Definition on_src {A} (m : MS A) : MM A := fun p =>
  let '(r, s) := m (mg_src p) in (r, mkStores s (mg_dst p)).
Definition on_dst {A} (m : MS A) : MM A := fun p =>
  let '(r, s) := m (mg_dst p) in (r, mkStores (mg_src p) s).

Record migratableSingleton := mkSingleton { ms_Key : string; ms_Kind : BlobKind }.

Definition migratableSingletons : list migratableSingleton :=
  [ mkSingleton KeyCACert BlobPublic; mkSingleton KeyCAPubKey BlobPublic;
    mkSingleton KeyCAKey BlobPrivate; mkSingleton KeyCRL BlobPublic;
    mkSingleton KeySerial BlobPublic; mkSingleton KeyInventory BlobPrivate;
    mkSingleton KeyInventoryHMAC BlobPrivate; mkSingleton KeyHMACKey BlobPrivate;
    mkSingleton KeySuperseded BlobPrivate ].

Record MigrateOptions := mkMigrateOptions { Force : bool; AllowUnverifiedSource : bool }.

Record MigrateReport := mkMigrateReport {
  mr_Singletons : nat;
  mr_CSRs : nat;
  mr_Certs : nat;
  UnverifiedSource : string }.

Definition MigrateReport_Total (r : MigrateReport) : nat := (mr_Singletons r + mr_CSRs r + mr_Certs r)%nat.

Definition migrateLockName : string := "bootstrap".

(** ** Conversion of the inventory *)

(** Rewrite the lines that are not blank; each ends with a newline. *)
Definition rewrite_lines (f : string -> string) (data : string) : string :=
  str_concat (map (fun line => f line +:+ nl)
    (base.filter (fun line => is_blank line = false) (SplitLines data))).

Definition canonicaliseBlobInventory (data : string) : string :=
  rewrite_lines (fun line =>
    match parseBlobInventoryEntry line with
    | Some e => canonicalInventoryLine e
    | None => line
    end) data.

Definition openVoxBlobInventory (data : string) : string :=
  rewrite_lines (fun line =>
    match parseInventoryEntry line with
    | Some e => openVoxInventoryLine e line
    | None => line
    end) data.

(** ** Copying *)

(** The inventory is the one blob that is converted, when one end keeps it as
    records and the other as text. *)
Definition convert_blob (srcStructured dstStructured : bool) (key : string) (data : blob) : blob :=
  let data :=
    if bool_decide (key = KeyInventory) && negb srcStructured && dstStructured
    then BText (canonicaliseBlobInventory (blob_text data)) else data in
  if bool_decide (key = KeyInventory) && srcStructured && negb dstStructured
  then BText (openVoxBlobInventory (blob_text data)) else data.

(** [copyKey]: a key absent from the source is skipped. *)
Definition copyKey (srcStructured dstStructured : bool) (key : string) (kind : BlobKind) : MM bool :=
  r ← try (on_src (backend (be_Get key)));
  match r with
  | Err e =>
      if errors_Is e FsErrNotExist then mret false
      else fail (Wrap ("reading " +:+ key +:+ " from source") [e])
  | Ok data =>
      _ ← wrapping ("writing " +:+ key +:+ " to destination")
            (on_dst (backend (be_Put key (convert_blob srcStructured dstStructured key data))));
      mret true
  end.

(** One of the copy loops: how many keys it copied, and what stopped it. *)
Fixpoint copy_all (copy : string * BlobKind -> MM bool) (keys : list (string * BlobKind))
    : MM (nat * option error) :=
  match keys with
  | [] => mret (O, None)
  | k :: keys =>
      r ← try (copy k);
      match r with
      | Err e => mret (O, Some e)
      | Ok copied =>
          '(n, err) ← copy_all copy keys;
          mret (if (copied : bool) then S n else n, err)
      end
  end.

(** The loop over the keys listed under a prefix. *)
Definition copy_listed (copy : string * BlobKind -> MM bool) (what prefix : string)
    : MM (nat * option error) :=
  r ← try (on_src (backend (be_List prefix)));
  match r with
  | Err e => mret (O, Some (Wrap ("listing " +:+ what +:+ " in source") [e]))
  | Ok keys => copy_all copy (map (fun k => (k, BlobPublic)) keys)
  end.

(** The three loops.  The report counts what was copied also when one of them
    stops early. *)
Definition copy_everything (srcStructured dstStructured : bool) : MM (MigrateReport * option error) :=
  let copy := fun k => copyKey srcStructured dstStructured k.1 k.2 in
  '(ns, err) ← copy_all copy (map (fun s => (ms_Key s, ms_Kind s)) migratableSingletons);
  match err with
  | Some e => mret (mkMigrateReport ns O O "", Some e)
  | None =>
      '(nr, err) ← copy_listed copy "CSRs" csrPrefix;
      match err with
      | Some e => mret (mkMigrateReport ns nr O "", Some e)
      | None =>
          '(nc, err) ← copy_listed copy "signed certificates" certPrefix;
          mret (mkMigrateReport ns nr nc "", err)
      end
  end.

(** The guard of [Migrate]: the destination can be prepared and, unless forced,
    holds no CA certificate. *)
Definition destination_free (opts : MigrateOptions) : MM unit :=
  _ ← on_dst (external (Wrap "preparing destination" [io_error]));
  if Force opts then mret tt
  else
    exists_ ← wrapping "checking destination for existing CA"
                (on_dst (backend (be_Exists KeyCACert)));
    if (exists_ : bool) then fail (Sentinel ErrDestinationNotEmpty) else mret tt.

Definition empty_report : MigrateReport := mkMigrateReport O O O "".

Definition Migrate (opts : MigrateOptions) : MM (MigrateReport * option error) :=
  g ← try (destination_free opts);
  match g with
  | Err e => mret (empty_report, Some e)
  | Ok _ =>
      srcStructured ← on_src is_structured;
      dstStructured ← on_dst is_structured;
      copy_everything srcStructured dstStructured
  end.

(** ** Verifying the source *)

(** The judgement over the report: let through with nothing to say, let through
    with a reason to show, or refused unless the operator allows it. *)
Inductive source_verdict := SourceVerified | SourceNeverRecorded (why : string) | SourceUnverified (why : string).

Definition judge_source (rep : InventoryIntegrityReport) : source_verdict :=
  if rep_LegacyUndecomposed rep then
    SourceUnverified ("the source still holds an undecomposed legacy inventory, which is verified only when a server starts against it")
  else
    match rep_KeyState rep, rep_StoredHead rep with
    | HMACKeyAbsent, None =>
        SourceNeverRecorded "the source never recorded an inventory integrity value (no HMAC key and no value are stored), so there was nothing to verify it against"
    | HMACKeyAbsent, _ => SourceUnverified "an inventory integrity value is stored but no HMAC key, so nothing can reproduce it"
    | HMACKeyWrongLength, _ => SourceUnverified "the stored inventory HMAC key is the wrong length, so no stored value can be reproduced"
    | _, None => SourceUnverified "no inventory integrity value is stored, although an HMAC key is"
    | _, Some _ =>
        if rep_Verifies rep then SourceVerified
        else SourceUnverified ("the inventory does not match its stored integrity value (scheme " +:+ rep_Scheme rep +:+ "), so it may have been altered")
    end.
****
◆ **Assignment**
Give again only the lines of the material above that run from the one with "HMACKeyWrongLength, _ =>" through the end, both included, exactly as they appear.

◆ **Result of this exercise**
    | HMACKeyWrongLength, _ => SourceUnverified "the stored inventory HMAC key is the wrong length, so no stored value can be reproduced"
    | _, None => SourceUnverified "no inventory integrity value is stored, although an HMAC key is"
    | _, Some _ =>
        if rep_Verifies rep then SourceVerified
        else SourceUnverified ("the inventory does not match its stored integrity value (scheme " +:+ rep_Scheme rep +:+ "), so it may have been altered")
    end.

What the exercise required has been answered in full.